On exploration, Mokoena told the Indaba that part of the DMRE’s comprehensive strategy would be:
- the strengthening of administrative capacity to ensure transparency; and
- a halving of the turnaround times for the processing of mining, prospecting and environmental licences.
“Beyond this, we’ll finalise work with the development finance institutions and the private sector in the development of a comprehensive programme to support junior miners and ensure that prospecting rights are actively converted into mining operations and shared value,” Mokoena added.
MINERAL CADASTRE SYSTEM
Questioned by Joburg Indaba chairperson Bernard Swanepoel on whether improving the DMRE’s currently inadequate cadastre system would form part of the comprehensive exploration strategy, Mokoena said: “On the cadastre, we have been getting some comments. I can confirm here that two weeks ago, we had a meeting with the Minister to discuss the cadastre and different ways and means in which we can deal with this matter.”
PwC’s SA Mine report released this week stated that there is a need to improve the DMRE’s Samrad mineral cadastre system.
“I think it’s fair to say that its broken,” PwC African mining leader Andries Rossouw reported.
“We’re aware that it causes a bit of a challenge as the comments have made clear. Its something we’re working very hard on . . . and I can confirm that on the side of the administration . . . that you can’t be talking about attracting international investors whilst you still have this kind of a challenge.
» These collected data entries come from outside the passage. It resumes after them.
(** C4. The loop of scaling from zero is closed.  Take a running Kubernetes
    gateway, with either autoscaler, after any steps that do not end its
    context, and a request that waits in the dispatcher of its target.  Then
    the autoscaler has been set in motion for that target: the scaling call of
    the one-time autoscaler, or the ticker of the Knative one and after it a
    worker, is a step of the system, which unless a call of it fails leaves
    the deployment at the API server with the initial scale, or with the
    decider's answer, or has read the deployment with that scale and leaves it
    alone.  And whatever autoscaler and cluster do then, once the API server
    lists a ready pod of the deployment, the event of an object of that
    deployment makes the controller enqueue its name, Reconcile hands the
    ready pods to the dispatcher, and there is a run of the system itself from
    there in which the client receives the successful response to the
    request. *)
Theorem first_request_scaled_and_served ReadFile Unmarshal emptyQueue timeout targets now vars
    asFramework asConfigPath text c (w : S) :
  asConfigPath <> "" -> ReadFile asConfigPath = Ok text -> Unmarshal text = Ok c -> K8s.configured asFramework c ->
  can_create vars ->
  exists g, K8s.launch (B := B) (W := W) ReadFile Unmarshal emptyQueue timeout targets now asFramework asConfigPath = Ok g /\
    forall ls p key pd t req, PCancel ∉ ls -> run (K8sRun.k8s_step vars) (K8sRun.started w now g) ls = Some p ->
      pds p !! key = Some pd -> goroutines pd !! t = Some (Waiting req) ->
    scaling_offered vars (OneTime.InitialScale (OneTime.Complete (K8s.OneTime c))) key p /\
    forall acts p1 IsNotFound obj target listed pod,
      run (K8sRun.k8s_step vars) p (PAutoscaler <$> acts) = Some p1 ->
      KeyFromObject obj = key -> K8s.FilterEvent obj = true ->
      str_has "/"%char (obj_namespace obj) = false -> str_has "/"%char (label obj "app") = false ->
      let api1 := K8sRun.api (owner (gw p1)) in
      let name := mkNamespacedName (obj_namespace obj) (label obj "app") in
      GetDeployment api1 name = Ok target ->
      ListPods api1 (dep_namespace target) (template_labels target) = Ok listed ->
      pod ∈ listed -> Autoscaler.IsPodReady pod = true ->
    K8s.watch_event obj = Ok [name] /\
    exists readyPods, K8s.Reconcile view IsNotFound api1 name g = Ok (Some (key, readyPods)) /\
      exists ls1 p2 ls2 p3 r,
        run (K8sRun.k8s_step vars) p1 ls1 = Some p2 /\
        run (K8sRun.k8s_step vars) p2 (PDispatch key (LReconcile readyPods) :: ls2) = Some p3 /\
        Forall (fun l => internal l = true) (ls1 ++ ls2) /\
        inr r ∈ trace (K8sRun.k8s_step vars) Pipeline.observe p2 (PDispatch key (LReconcile readyPods) :: ls2) /\
        answer_id r = ID req /\ Status r = SUCCESS.
Proof.
  intros Hp Hr Hu Hc Hcan.
  destruct (K8s.launch_created ReadFile Unmarshal emptyQueue timeout targets now _ _ _ _ Hp Hr Hu Hc) as (a & f & Hl & Hf & Ef).
  eexists. split; [exact Hl|]. intros ls p key pd t req Hn Hrun Ek Et.
  pose proof (K8s.created_accepting _ _ _ _ Hf) as Ha.
  assert (tended (OneTime.InitialScale (OneTime.Complete (K8s.OneTime c))) (K8sRun.mkWorld (Some (K8s.run_autoscaler a)) w now)) as Ht.
  { eapply created_tended; [|exact Hf]. rewrite Ef. case_decide; [by left|by right]. }
  destruct (K8sRun.launched_live timeout targets now w a f Ha) as [L0 _].
  pose proof (live_run _ _ _ vars _ _ (K8sRun.in_accepted _) (K8sRun.out_accepted _) (K8sRun.background_accepted _) _ ls p Hn L0 Hrun) as L.
  destruct (live_dispatchers _ _ p L key pd Ek) as ([Hsp _] & _ & _).
  destruct (reached_demanded _ timeout targets now vars a f w ls p key Ht Hrun (goroutine_reached p key pd t _ Ek Hsp Et)) as [Ht' Hd].
  split; [by apply demanded_offered|].
  intros acts p1 IsNotFound obj target listed pod Hacts Hkey Hfil Hs1 Hs2 api1 name Hdep Hlist Hin Hready.
  split; [by apply event_name|].
  assert (run (K8sRun.k8s_step vars) (K8sRun.started w now (K8s.launched (M := M) timeout targets now a f)) (ls ++ (PAutoscaler <$> acts))
    = Some p1) as Hrun1 by (by rewrite run_app, Hrun).
  assert (PCancel ∉ ls ++ (PAutoscaler <$> acts)) as Hn1.
  { rewrite elem_of_app, list_elem_of_fmap. intros [?|(x & Hx & _)]; done. }
  rewrite <- (autoscaler_steps_pds vars acts p p1 Hacts) in Ek.
  destruct (launched_request_served view timeout targets now vars a f w _ p1 key pd t req Ha Hcan Hn1 Hrun1 Ek Et IsNotFound name target listed pod
    Hkey Hdep Hlist Hin Hready) as (readyPods & HR & ls1 & p2 & ls2 & p3 & r & H1 & _ & H2 & H3).
  exists readyPods. split; [exact HR|]. by exists ls1, p2, ls2, p3, r.
Qed.
End K8sGateway.

(** * Witness *)
Module Demo.
#[local] Existing Instance Decider.Demo.last_buckets.
#[local] Existing Instance Decider.Demo.max_window.
#[local] Existing Instance MapServer.map_client.
#[local] Existing Instance MapServer.map_client_laws.
#[local] Existing Instance Autoscaler.Demo.list_queue.
#[local] Existing Instance Autoscaler.Demo.two_pods.
Import ColdStart.Demo.

(** A deployment that is scaled to zero, with a request that waits. *)
Definition zero : MapServer.server := fun ns nm =>
  if decide (ns = "default" /\ nm = "f") then Some (mkDeployment ns nm None (Some 0) ∅) else None.
Definition zero_start := K8sRun.started zero 10 Pipeline.Demo.demo_gateway.
Definition zero_waiting : pipeline (D := PodDispatcher (gmap string executor_obj)) :=
  default zero_start (run (K8sRun.k8s_step Flap.vars) zero_start waiting_steps).
Definition zero_pd : PodDispatcher (gmap string executor_obj) := default NewPodDispatcher (pds zero_waiting !! "default/f").
Definition zero_autoscaler : OneTime.OneTimeAutoscaler :=
  match K8sRun.scaler (owner (gw zero_waiting)) with
  | Some (K8s.OneTimeAutoscaler a) => a
  | _ => OneTime.NewOneTimeAutoscaler (OneTime.mkConfig 1) []
  end.
(** The scaling call, and then the cluster and the clock. *)
Definition reactions : list (K8sRun.background (S := MapServer.server)) :=
  [K8sRun.BScaling ("default/f", 1); K8sRun.BClock 40].
Definition zero_scaled : pipeline (D := PodDispatcher (gmap string executor_obj)) :=
  default zero_waiting (run (K8sRun.k8s_step Flap.vars) zero_waiting (PAutoscaler <$> reactions)).
Definition pod_object : Object :=
  mkObject "default" "f-1" (list_to_map [("app", "f"); ("workload", "trace")]).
So, it’s a matter that we are really giving the highest level of attention that it deserves,” Mokoena said.
"With the progress on the new exploration strategy, I think that work is well under way and the commitment we’ve made, we’ll be able to honour, because the Minister is pushing very aggressively on this one."
ANC WANTS EXPLORATION INCENTIVISED
The economic transformation committee (ETC) of the African National Congress (ANC) said in its 30-page discussion document earlier this year that mining exploration should be incentivised, as is the case in other mining jurisdictions, and that mining companies should be encouraged to list on the Johannesburg Stock Exchange (JSE)
The ANC’s ETC document, which received positive reaction, puts forward an economic framework for reconstruction, growth and transformation, with the objective of building a new, inclusive South African economy, at a time when the Covid-19 pandemic is continuing to impact negatively on economic activity.
In its comment on the mining sector, the ANC’s ETC document states: “Listings of mining companies on the JSE should be encouraged and South African retail investors willing to invest in mining exploration should be incentivised, as is the case in other mining jurisdictions.”
The Minerals Council has acknowledged the ANC’s stance and positively noted the approaches proposed to reinvigorate the county’s mining industry.
The document acknowledged the falling levels of investment in exploration and the job losses the industry had suffered in recent years. A consequence of the dearth of exploration spending was that fewer new jobs were created to replace those lost. Despite this, the council noted that the ANC document reaffirmed that South Africa remained “a global mining powerhouse”.